The video, recorded on a body camera worn by a soldier who arrived on site hours after the massacre began, reveals the chaos, horror and hopelessness that awaited first responders. With rifle raised and flanked by other troops, the soldier moves cautiously through the debris-strewn festival grounds, calling out into the silence.
Extremely graphic footage from a police officer's bodycam shows his arrival at the Nova festival after the massacre, searching for survivors
“I’m opening the gate, cover me,” he says, voice tense and clipped, the words captured by the camera’s audio. “Police, IDF,” he calls repeatedly.
"We need to spread out across the site again, maybe check under the stage," he instructs his comrades. His voice cracks as he shouts: "Are there any wounded?
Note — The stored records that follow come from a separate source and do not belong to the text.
(** A slot that [failAll] gives back: whether the window finds no token, and whether the
    window observer panics. *)
Record slot_release := MkRelease { sr_underflow : bool; sr_panics : bool }.

Section observer.
(** Which functions panic: the connection asked for its addresses, or when it is closed,
    the handler of the logger, and the Observer on which events. *)
Context (addresses_panic close_panics log_panics : bool) (observer_panics : EventKind -> bool).
(** The slots that are given back, and whether there is a window observer. *)
Context (window_observer : bool) (releases : list slot_release).
(** Which calls call [Close] of the session in turn: the how manieth call of this
    [terminate], and which. *)
Context (closes : nat -> callback -> bool).

(** The calls of a log record, of [emitEvent] and of [reportPanic]; the logger is not asked
    about its own panic, nor the Observer about its own.  [CallLogger] is a record given to
    its handler ([Enabled] and [Handle]).  Not both may panic on such a report, or
    [reportPanic] does not return (Panics.v): these are the calls when it does. *)
Definition log_calls : list callback :=
  CallLogger :: (if log_panics then [CallObserver EventPanicRecovered] else []).
Definition emit_calls (k : EventKind) : list callback :=
  CallObserver k :: (if observer_panics k then log_calls else []).
Definition report_calls : list callback := log_calls ++ emit_calls EventPanicRecovered.
Definition release_calls (r : slot_release) : list callback :=
  (if sr_underflow r then emit_calls EventWindowUnderflow else []) ++
  (if window_observer then CallWindowObserver :: (if sr_panics r then report_calls else []) else []).
(** The calls of the body of [terminate]. *)
Definition body_calls (fatal : bool) : list callback :=
  (if fatal then emit_calls EventDecodeFailure ++ emit_calls EventFatalProtocolError ++
     CallAddresses :: (if addresses_panic then report_calls else log_calls) else []) ++
  CallClose :: (if close_panics then report_calls else []) ++
  concat (map release_calls releases).

(** The calls are made one by one; [close] is [Close]. *)
Fixpoint call_all (close : once -> ended) (i : nat) (cs : list callback) (o : once) : ended :=
  match cs with
  | [] => Returned_ o
  | c :: cs => match (if closes i c then close o else Returned_ o) with
               | Returned_ o => call_all close (S i) cs o
               | e => e
               end
  end.
(** [Close] is [terminate] with an error that is not fatal. *)
Fixpoint terminate_run (fuel : nat) (fatal : bool) (o : once) : ended :=
  match fuel with
  | O => NoFuel
  | S fuel => Do o (call_all (terminate_run fuel false) 0 (body_calls fatal))
  end.
Definition Close_run (fuel : nat) (o : once) : ended := terminate_run fuel false o.

(** Some call, from the [i]-th on, calls [Close]. *)
Fixpoint some_close (i : nat) (cs : list callback) : bool :=
  match cs with [] => false | c :: cs => closes i c || some_close (S i) cs end.
(* ===== verification/Client.v ===== *)
(** * The ESME client (src/client/client.go)

    A client owns one session at a time.  Its lifecycle goroutine waits for the
    session to end, then dials, binds with the profile of the last successful bind,
    and publishes the new session.  The sessions are those of Requests.v, the binds
    those of Operations.v and the delays those of Backoff.v; dialling is a parameter.
    What a goroutine does under the client's lock is one step; reading the profile, the
    bind and the publication of the session are steps of their own. *)

From S2P Require Import Prelude Protocol Bodies Fields BodySpec Body34 Registry Pdu StateMachine Pending Receive Requests Operations Backoff.

Record bindProfile := MkBindProfile { bp_mode : BindMode; bp_request : BindRequest }.

(** [append([]byte(nil), b...)] *)
Definition clone_bytes (b : bytes) : bytes := [] ++ b.
Definition cloneBindRequest (q : BindRequest) : BindRequest :=
  MkBindRequest (clone_bytes (brq_SystemID q)) (clone_bytes (brq_Password q)) (clone_bytes (brq_SystemType q))
    (brq_InterfaceVersion q) (brq_AddressTON q) (brq_AddressNPI q) (clone_bytes (brq_AddressRange q)).

(** The errors of the client itself; [Failed] is an error of the session. *)
Inductive client_error :=
| ErrUnavailable
| UnavailableError (Cause : option GoError) (Reconnecting : bool)
| ContextError (e : GoError)
| Failed (e : GoError).

(** [cl_notify] counts the channels [signalLocked] has closed; [cl_cancelled] is
    whether [c.ctx] is done. *)
Record Client := MkClient {
  cl_current : option positive;
  cl_last : positive;
  cl_profile : option bindProfile;
  cl_lastErr : option GoError;
  cl_lastLoss : option GoError;
  cl_terminal : option GoError;
  cl_dialable : bool;
  cl_closed : bool;
  cl_notify : nat;
  cl_cancelled : bool;
  cl_reconnects : Z;
  cl_failures : Z
}.

Definition signalLocked (c : Client) : Client :=
  MkClient (cl_current c) (cl_last c) (cl_profile c) (cl_lastErr c) (cl_lastLoss c) (cl_terminal c)
    (cl_dialable c) (cl_closed c) (S (cl_notify c)) (cl_cancelled c) (cl_reconnects c) (cl_failures c).

(** [newClient] once the first session runs. *)
Definition newClient (sess : positive) (dialable : bool) : Client :=
  signalLocked (MkClient (Some sess) sess None None None None dialable false 0 false 0 0).

Definition client_Session (c : Client) : positive := default (cl_last c) (cl_current c).
Definition ReconnectCount (c : Client) : Z := cl_reconnects c.

Record MetricsSnapshot := MkMetricsSnapshot { Reconnects : Z; ReconnectFailures : Z }.
Definition Metrics (c : Client) : MetricsSnapshot := MkMetricsSnapshot (cl_reconnects c) (cl_failures c).
Definition LastLoss (c : Client) : option GoError := cl_lastLoss c.

Definition activeSession (policy : ReconnectPolicy) (c : Client) : positive + client_error :=
  let reconnecting := negb (cl_closed c) && Enabled policy && cl_dialable c &&
                      match cl_terminal c with None => true | Some _ => false end in
  match cl_current c with
  | Some sess => if negb (cl_closed c) then inl sess
                 else inr (UnavailableError (cl_lastErr c) reconnecting)
  | None => inr (UnavailableError (cl_lastErr c) reconnecting)
  end.

(** One turn of [WaitConnected] under the lock: return, or wait for the channel. *)
Inductive waiting := Return (err : option client_error) | Sleep (notify : nat).
Definition wait_turn (c : Client) : waiting :=
  match cl_current c with
  | Some _ => if negb (cl_closed c) then Return None else Return (Some ErrUnavailable)
  | None =>
      if cl_closed c then Return (Some ErrUnavailable)
      else match cl_terminal c with
           | Some err => Return (Some (UnavailableError (Some err) false))
           | None => Sleep (cl_notify c)
           end
  end.

(** [Close] under the lock: the session to close after it. *)
Definition Close (c : Client) : Client * option positive :=
  if cl_closed c then (c, None)
  else (signalLocked (MkClient (cl_current c) (cl_last c) (cl_profile c) (cl_lastErr c) (cl_lastLoss c)
          (cl_terminal c) (cl_dialable c) true (cl_notify c) true (cl_reconnects c) (cl_failures c)),
        cl_current c).

(** The end of a successful [bind]. *)
Definition save_profile (c : Client) (mode : BindMode) (request : BindRequest) : Client :=
  MkClient (cl_current c) (cl_last c) (Some (MkBindProfile mode (cloneBindRequest request)))
    (cl_lastErr c) (cl_lastLoss c) (cl_terminal c) (cl_dialable c) (cl_closed c) (cl_notify c)
    (cl_cancelled c) (cl_reconnects c) (cl_failures c).

Definition bindProfileSnapshot (c : Client) : option bindProfile :=
  match cl_profile c with
  | Some p => Some (MkBindProfile (bp_mode p) (cloneBindRequest (bp_request p)))
  | None => None
  end.

(** [lifecycle] when [sess] has ended with [cause]. *)
Definition lose (c : Client) (sess : positive) (cause : option GoError) : Client :=
  if bool_decide (cl_current c = Some sess)
  then signalLocked (MkClient None sess (cl_profile c) cause cause (cl_terminal c) (cl_dialable c)
         (cl_closed c) (cl_notify c) (cl_cancelled c) (cl_reconnects c) (cl_failures c))
  else c.

Definition recordReconnectError (c : Client) (err : GoError) : Client :=
  signalLocked (MkClient (cl_current c) (cl_last c) (cl_profile c) (Some err) (cl_lastLoss c)
    (cl_terminal c) (cl_dialable c) (cl_closed c) (cl_notify c) (cl_cancelled c) (cl_reconnects c)
    (u64 (cl_failures c + 1))).
(** The recovery of a panic of [lifecycle], which then returns. *)
Definition recover_lifecycle (c : Client) : Client := recordReconnectError c (EPanic "client.lifecycle").
Definition recordTerminalReconnectError (c : Client) (err : GoError) : Client :=
  signalLocked (MkClient (cl_current c) (cl_last c) (cl_profile c) (Some err) (cl_lastLoss c)
    (Some err) (cl_dialable c) (cl_closed c) (cl_notify c) (cl_cancelled c) (cl_reconnects c)
    (cl_failures c)).

(** [lifecycle] with a candidate that is ready, unless the client is closed. *)
Definition publish (c : Client) (candidate : positive) : option Client :=
  if cl_closed c then None
  else Some (signalLocked (MkClient (Some candidate) candidate (cl_profile c) None (cl_lastLoss c)
         (cl_terminal c) (cl_dialable c) (cl_closed c) (cl_notify c) (cl_cancelled c)
         (u64 (cl_reconnects c + 1)) (cl_failures c))).

(** [errors.As(err, &response)], as its [Status]. *)
Fixpoint as_response (e : GoError) : option Z :=
  match e with
  | EResponse _ st _ => Some st
  | ESemantic _ _ _ (Some e') | ELoss e' | EOther _ (Some e') => as_response e'
  | _ => None
  end.
Definition isPermanentBindRejection (e : GoError) : bool :=
  match as_response e with
  | Some st => (st =? StatusInvalidPassword) || (st =? StatusInvalidSystemID) || (st =? StatusInvalidSystemType)
  | None => false
  end.

(** [sess.Close()] *)
Definition close_session (c : caller) : caller :=
  in_session c (terminate (c_session c) (ESentinel ErrSessionClosed)).

(** How the [select]s of a request end, as in Requests.v. *)
Record scheduler := MkScheduler {
  sch_slot : caller -> caller * selected;
  sch_room : caller -> caller * selected;
  sch_result : positive -> caller -> caller * selected;
  sch_completion : positive -> caller -> caller
}.

Section client.
Context (policy : ReconnectPolicy) (config : Config) (flow : bool) (stale : bytes).

Definition esme_config : Config :=
  MkConfig RoleESME (cf_Profile config) (cf_Registry config) (cf_MaxPDUSize config) (cf_MaxPending config)
    (cf_MaxDeferredResponses config) (cf_WindowSize config) (cf_ResponseTimeout config)
    (cf_SessionInitTimeout config) (cf_EnquireLinkInterval config) (cf_EnquireLinkTimeout config)
    (cf_InactivityTimeout config) (cf_WriteTimeout config) (cf_TXQueueSize config)
    (cf_TXBatchItems config) (cf_TXBatchBytes config) (cf_ReadBufferSize config).

(** [session.New] for the client: the configuration the session runs with, and it. *)
Definition new_session (now : Z) : res (Config * caller) :=
  match New esme_config now with
  | Ok (cfg, _, s) => Ok (cfg, MkCaller s 0 1)
  | Err e => Err e
  | Panic => Panic
  end.

Definition bind_command (mode : BindMode) : Z :=
  match mode with
  | BindTX => CommandBindTransmitter
  | BindRX => CommandBindReceiver
  | _ => CommandBindTransceiver
  end.

(** [bindSession], and the same choice in [bind]. *)
Definition bindSession (cfg : Config) (sch : scheduler) (c : caller) (profile : bindProfile)
    : caller * option (res BindResponse) :=
  let run op := op (cf_Registry cfg) (cf_Profile cfg) (cf_MaxPending cfg) stale (sch_slot sch)
                  (sch_room sch) (sch_result sch) (sch_completion sch) (bp_request profile) c in
  match bp_mode profile with
  | BindTX => run Operation.BindTransmitter
  | BindRX => run Operation.BindReceiver
  | _ => run Operation.BindTransceiver
  end.

(** ** The client and its goroutines *)

(** Where the lifecycle goroutine is.  [Returned] names the session it was watching,
    when it returned because the client was closed; [Binding] carries the copy of the
    profile that is being bound. *)
Inductive lifecycle :=
| Watching (sess : positive)
| Delay (backoff : Z)
| Dialling (backoff : Z)
| Candidate (cand : positive) (backoff : Z)
| Binding (cand : positive) (backoff : Z) (profile : bindProfile)
| Rejected (cand : positive) (backoff : Z) (err : GoError)
| Terminal (err : GoError)
| Ready (cand : positive)
| Dropping (cand : positive)
| Returned (sess : option positive).

(** [w_closing] are the sessions that calls of [Close] have yet to
    close, [w_sleeping] the channels on which calls of [WaitConnected] wait. *)
Record world := MkWorld {
  w_client : Client;
  w_sessions : gmap positive (Config * caller);
  w_next : positive;
  w_at : lifecycle;
  w_closing : list positive;
  w_sleeping : list nat
}.

Definition with_client (w : world) (c : Client) : world :=
  MkWorld c (w_sessions w) (w_next w) (w_at w) (w_closing w) (w_sleeping w).
Definition at_ (w : world) (l : lifecycle) : world :=
  MkWorld (w_client w) (w_sessions w) (w_next w) l (w_closing w) (w_sleeping w).
Definition set_session (w : world) (p : positive) (cfg : Config) (c : caller) : world :=
  MkWorld (w_client w) (<[p := (cfg, c)]> (w_sessions w)) (w_next w) (w_at w) (w_closing w)
    (w_sleeping w).
Definition add_session (w : world) (cfg : Config) (c : caller) : world :=
  MkWorld (w_client w) (<[w_next w := (cfg, c)]> (w_sessions w)) (Pos.succ (w_next w)) (w_at w)
    (w_closing w) (w_sleeping w).
Definition with_closing (w : world) (l : list positive) : world :=
  MkWorld (w_client w) (w_sessions w) (w_next w) (w_at w) l (w_sleeping w).
Definition with_sleeping (w : world) (l : list nat) : world :=
  MkWorld (w_client w) (w_sessions w) (w_next w) (w_at w) (w_closing w) l.

(** A method of the client runs [op] on the active session, and on no other. *)
Definition with_active {A} (w : world) (op : Config -> caller -> caller * option (res A))
    : world * option (A + client_error) :=
  match activeSession policy (w_client w) with
  | inr e => (w, Some (inr e))
  | inl p =>
      match w_sessions w !! p with
      | None => (w, None)
      | Some (cfg, c) =>
          let '(c, r) := op cfg c in
          (set_session w p cfg c,
           match r with
           | Some (Ok a) => Some (inl a)
           | Some (Err e) => Some (inr (Failed e))
           | _ => None
           end)
      end
  end.

Definition client_bind (sch : scheduler) (mode : BindMode) (request : BindRequest) (w : world)
    : world * option (BindResponse + client_error) :=
  match with_active w (fun cfg c => bindSession cfg sch c (MkBindProfile mode request)) with
  | (w, Some (inl response)) => (with_client w (save_profile (w_client w) mode request), Some (inl response))
  | x => x
  end.

Definition client_BindTransmitter sch := client_bind sch BindTX.
Definition client_BindReceiver sch := client_bind sch BindRX.
Definition client_BindTransceiver sch := client_bind sch BindTRX.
Anyone?"
As he advances, the grim reality becomes clear. "I have fatalities here. One, two, three, four, five dead," he says, counting the bodies. "A female police officer is dead. Oh God. Everyone at the stage is dead."
He pleads into the empty air: "Is anyone alive? Anyone who can give a sign of life? Anyone, please?" But no response comes.
More than 370 people were murdered at the festival on Oct. 7, 2023, and dozens were abducted. Survivors who fled the site found shelter in nearby communities like Moshav Patish, where residents helped the wounded and facilitated contact with families. Many survivors hid for hours in fields before being rescued by reservists, volunteers and local civilians.
In the weeks and months since, stories of loss, courage and survival have emerged in painstaking detail. Families have buried their children. Communities have built new sections in their cemeteries.
On Memorial Day, the voice from that body camera echoes across time: not as a military report, but as a cry for life in the face of death. A voice that still asks, 18 months later: Is anyone alive?